Need for Cattle Protection in Modern India


(Featured image courtesy Kim Bartlett – Animal People, Inc.)

Modern day India empathizes with the utterly dismal and pathetic conditions of its cows, calves and bulls. The ancient Indian culture associated with Hinduism revered the cows that provided milk, the basis of agriculture and the foundation of a home.

Repeated attacks by foreign powers brought with them a multicultural environment and led to the decadence of cattle protection and its status in this country.

Every now and then we hear of relating cow protection to religion, but the truth remains that it is the culture of this land and root of this soil that grants protection to cows and prohibits their slaughter. Irrespective of one’s religion, it is the responsibility of all inhabitants of this land of India to protect and respect the cow and its progeny. Various instances are recorded in the past of Muslims taking care of blind cows in temple goshalas in Haryana, and Muslims stopping cow slaughter in Gujarat.

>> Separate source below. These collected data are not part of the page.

(* ===== verification/Signup.v ===== *)
(** Signup: signup codes ([persistence/sql/entities/signup_code.rs]) and the
    creation of accounts ([client_server/auth/signup_service.rs],
    [client_server/auth/user_error_mapping.rs], [shared/signup_mode.rs]).

    Decoding base32 belongs to the [base32] crate and is a parameter; a fresh
    random code is an argument. *)

From S2P Require Import Prelude HttpError Keys Quota Database Users.

(** [base32::decode] with the Crockford alphabet. *)
Class Base32 := { base32_decode : str → option (list Z) }.

Inductive SignupMode := Open | TokenRequired.

Inductive SignupServiceError :=
| UserAlreadyExists
| SignupTokenRequired
| InvalidSignupToken
| SignupTokenAlreadyUsed
| SignupInternal (e : SqlError).

Definition HttpError_from_signup (error : SignupServiceError) : HttpError :=
  match error with
  | UserAlreadyExists => HttpError_new_with_message 409 (lit "User already exists")
  | SignupTokenRequired => HttpError_bad_request (lit "Token required")
  | InvalidSignupToken => HttpError_unauthorized_with_message (lit "Invalid token")
  | SignupTokenAlreadyUsed => HttpError_unauthorized_with_message (lit "Token already used")
  | SignupInternal _ => HttpError_internal_server
  end.

Section Signup.
Context `{PkarrKeys, JsonStrings, Base32}.

(** * Codes *)

(** The newtype [SignupCode(String)]; [len] counts bytes. *)
Definition SignupCode_is_valid (value : str) : bool :=
  if negb (str_len value =? 14) then false
  else
    let without_hyphens := filter (λ c, c ≠ 45) value in
    match base32_decode without_hyphens with Some _ => true | None => false end.

Definition SignupCode_new (id : str) : option str := if SignupCode_is_valid id then Some id else None.

Record SignupCodeEntity := mk_SignupCodeEntity {
  ce_id : str;
  ce_created_at : Z;
  ce_used_at : option Z;
  ce_used_by : option PublicKey;
  ce_columns : QuotaColumns
}.

Definition SignupCodeEntity_quota (code : SignupCodeEntity) : UserQuota :=
  UserQuota_from_nullable_columns (ce_columns code).

Definition SignupCodeEntity_from_row (row : SignupCodeRow) : result SqlError SignupCodeEntity :=
  id ← ok_or (SignupCode_new (c_id row)) Decode;
  used_by ← match c_used_by row with
            | None => Ok None
            | Some s => k ← map_err (λ _, Decode) (PublicKey_try_from_z32 s); Ok (Some k)
            end;
  Ok (mk_SignupCodeEntity id (c_created_at row) (c_used_at row) used_by (c_quota row)).

(** [INSERT .. RETURNING *]; the id is the primary key. *)
Definition SignupCodeRepository_create (id : str) (limits : UserQuota) : DB SqlError SignupCodeEntity :=
  lift_result (map_err (λ _, InvalidArgument) (UserQuota_validate limits)) ;;
  exec (λ _ tx_now tb sq,
    if existsb (λ c, bool_decide (c_id c = id)) (signup_codes (auth tb)) then (Err UniqueViolation, tb, sq)
    else
      let row := mk_SignupCodeRow id tx_now None None (UserQuota_to_columns limits) in
      (SignupCodeEntity_from_row row, set_signup_codes (λ l, l ++ [row]) tb, sq)).

Definition SignupCodeRepository_get (id : str) : DB SqlError SignupCodeEntity :=
  select (λ _ tb, fetch_one SignupCodeEntity_from_row (filter (λ c, c_id c = id) (signup_codes (auth tb)))).

Inductive SignupCodeListState := CodesAll | CodesUsed | CodesUnused.

Record SignupCodeListQuery := mk_SignupCodeListQuery {
  cl_state : SignupCodeListState;
  cl_limit : option Z;
  cl_cursor : option str
}.

(** The [WHERE] clause; ids are compared in byte order. *)
Definition code_listed (q : SignupCodeListQuery) (c : SignupCodeRow) : bool :=
  match cl_state q with
  | CodesAll => true
  | CodesUsed => bool_decide (c_used_by c ≠ None)
  | CodesUnused => bool_decide (c_used_by c = None)
  end &&
  match cl_cursor q with Some cursor => str_ltb cursor (c_id c) | None => true end.

Definition SignupCodeRepository_list (q : SignupCodeListQuery)
    : DB SqlError (list SignupCodeEntity * option str) :=
  let limit := effective_list_limit (cl_limit q) in
  codes ← select (λ _ tb,
    fetch_all SignupCodeEntity_from_row
      (take (Z.to_nat (limit + 1))
         (order_by (λ a b, negb (str_ltb (c_id b) (c_id a)))
            (filter (λ c, code_listed q c = true) (signup_codes (auth tb))))));
  mret (split_list_page codes limit ce_id).

(** The two counts of the overview. *)
Definition SignupCodeRepository_get_overview : DB SqlError (Z * Z) :=
  total ← select (λ _ tb, Ok (Z.of_nat (length (signup_codes (auth tb)))));
  unused ← select (λ _ tb, Ok (Z.of_nat (length (filter (λ c, c_used_by c = None) (signup_codes (auth tb))))));
  mret (total, unused).

Definition use_code (used_by : PublicKey) (tx_now : Z) (c : SignupCodeRow) : SignupCodeRow :=
  mk_SignupCodeRow (c_id c) (c_created_at c) (Some tx_now) (Some (PublicKey_z32 used_by)) (c_quota c).

(** [UPDATE .. WHERE id = $1 AND used_by IS NULL RETURNING *]. *)
Definition SignupCodeRepository_mark_as_used (id : str) (used_by : PublicKey) : DB SqlError SignupCodeEntity :=
  exec (λ _ tx_now tb sq,
    let hit c := bool_decide (c_id c = id ∧ c_used_by c = None) in
    (fetch_one SignupCodeEntity_from_row
       (map (use_code used_by tx_now) (filter (λ c, hit c = true) (signup_codes (auth tb)))),
     set_signup_codes (map (λ c, if hit c then use_code used_by tx_now c else c)) tb, sq)).

(** * The service *)

Definition ensure_user_not_exists (public_key : PublicKey) : DB SignupServiceError () :=
  r ← try_db (UserRepository_get public_key);
  match r with
  | Ok _ => throw UserAlreadyExists
  | Err RowNotFound => mret ()
  | Err e => throw (SignupInternal e)
  end.

Definition validate_and_consume_signup_token (signup_token : option str) (public_key : PublicKey)
    : DB SignupServiceError UserQuota :=
  code_id ← lift_result (ok_or signup_token SignupTokenRequired);
  r ← try_db (SignupCodeRepository_get code_id);
  code ← match r with
         | Ok code => mret code
         | Err RowNotFound => throw InvalidSignupToken
         | Err e => throw (SignupInternal e)
         end;
  if bool_decide (ce_used_by code ≠ None) then throw SignupTokenAlreadyUsed
  else
    let quota := SignupCodeEntity_quota code in
    db_map_err SignupInternal (SignupCodeRepository_mark_as_used code_id public_key) ;;
    mret quota.

Definition create_user_in_tx (mode : SignupMode) (public_key : PublicKey) (signup_token : option str)
    : DB SignupServiceError UserEntity :=
  ensure_user_not_exists public_key ;;
  quota ← match mode with
          | TokenRequired => validate_and_consume_signup_token signup_token public_key
          | Open => mret UserQuota_default
          end;
  user ← db_map_err SignupInternal (UserRepository_create public_key);
  db_map_err SignupInternal (UserRepository_set_quota (ue_id user) quota).

Definition create_new_user (mode : SignupMode) (now : Z) (public_key : PublicKey) (signup_token : option str)
    (c : list (PublicKey * CachedEntry)) (w : World)
    : result SignupServiceError UserEntity * list (PublicKey * CachedEntry) * World :=
  match in_transaction SignupInternal (create_user_in_tx mode public_key signup_token) w with
  | (Ok user, w) => (Ok user, cache_user_quota now user c, w)
  | (Err e, w) => (Err e, c, w)
  end.

End Signup.

(** * Theorems *)

Section SignupTheorems.
Context `{PkarrKeysLaws, JsonStrings, Base32}.

(** The state a signup starts from: user rows are well-formed, the next id is
    fresh, and codes have one row each. *)
Definition signup_ready (w : World) : Prop :=
  users_wf (tables w) ∧ seq_users (seqs w) ∉ map u_id (users (tables w)) ∧
  NoDup (map c_id (signup_codes (auth (tables w)))).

Religion is just an excuse beef eaters and traders are using to promote cow slaughter.

No other nation has the sensitivity toward cows that the land of India possesses. However, dismal is the condition of the poor cows, whose ill fate it is that each time their protection is related to religious issues, without anyone coming forward to create a revolutionary landmark effort in cattle protection in this country.

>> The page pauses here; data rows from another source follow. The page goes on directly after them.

Definition create_grant_session (homeserver : PublicKey) (at_ : Instants) (random_bearer : str)
    (grant_jws pop_jws : str) : DB AuthServiceError GrantSessionResponse :=
  grant ← verify_grant_and_pop homeserver at_ grant_jws pop_jws;
  user ← find_user grant;
  store_grant grant user ;;
  require_stored_grant_matches grant ;;
  mint_session homeserver at_ random_bearer grant.

(** The quota cache is threaded beside the database; [cached_at] is the
    monotonic clock of the cache. *)
Definition signup_grant_account (homeserver : PublicKey) (at_ : Instants) (cached_at : Z) (mode : SignupMode)
    (grant_jws pop_jws : str) (signup_token : option str) (c : list (PublicKey * CachedEntry)) (w : World)
    : result AuthServiceError () * list (PublicKey * CachedEntry) * World :=
  let body :=
    grant ← verify_signup_grant_and_pop homeserver at_ grant_jws pop_jws;
    in_transaction AuthInternal
      (db_map_err AuthServiceError_from_signup (create_user_in_tx mode (iss grant) signup_token)) in
  match body w with
  | (Ok user, w) => (Ok (), cache_user_quota cached_at user c, w)
  | (Err e, w) => (Err e, c, w)
  end.

(** [pg_notify]: the notification commits with the transaction. *)
Definition notify_in_transaction (self : AuthRevocation) : DB SqlError () :=
  exec (λ _ _ tb sq, (Ok (), set_notifications (λ l, l ++ [self]) tb, sq)).

Definition service_revoke_grant (now : Z) (grant_id : str) : DB AuthServiceError () :=
  in_transaction AuthInternal (
    db_map_err AuthInternal (GrantRepository_revoke now grant_id) ;;
    db_map_err AuthInternal (GrantSessionRepository_delete_all_for_grant grant_id) ;;
    db_map_err AuthInternal (notify_in_transaction (RevokedGrant grant_id))).

Definition signout_with_proof (homeserver : PublicKey) (at_ : Instants) (grant_jws pop_jws : str)
    : DB AuthServiceError () :=
  grant ← lift_result (map_err InvalidGrant (verify_grant_for_revocation grant_jws));
  pop ← lift_result (verify_pop_proof homeserver (at_pop at_) pop_jws grant);
  check_nonce_replay at_ (pp_nonce pop) ;;
  stored ← get_grant (jti grant);
  if negb (bool_decide (ge_user_pubkey stored = iss grant))
     || negb (bool_decide (ge_client_cnf_key stored = PublicKey_z32 (cnf grant)))
  then throw GrantOwnershipMismatch
  else service_revoke_grant (at_revoke at_) (jti grant).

In Delhi, we see cows and calves out on the streets, and while the owners take their milk regularly, the male calf is not fed mother’s milk even for a few days. Instead he is separated from the mother and left on the streets all alone, be it heavy rainfall, extreme heat, or harsh winter conditions, amidst the rush of traffic and trucks. Then these so called dairy owners wait for the calf to die and pick him up for hide, meat and skin. There is no check on what dairy owners do with the calves and the cow, and no restrictions and punishments applied to them.

The pregnant cows and newborns are also left to search for food in the filthiest of garbage bins in the harshest of weather conditions, and many eventually pick up infections and die horrific deaths (from eating plastic bags, for instance).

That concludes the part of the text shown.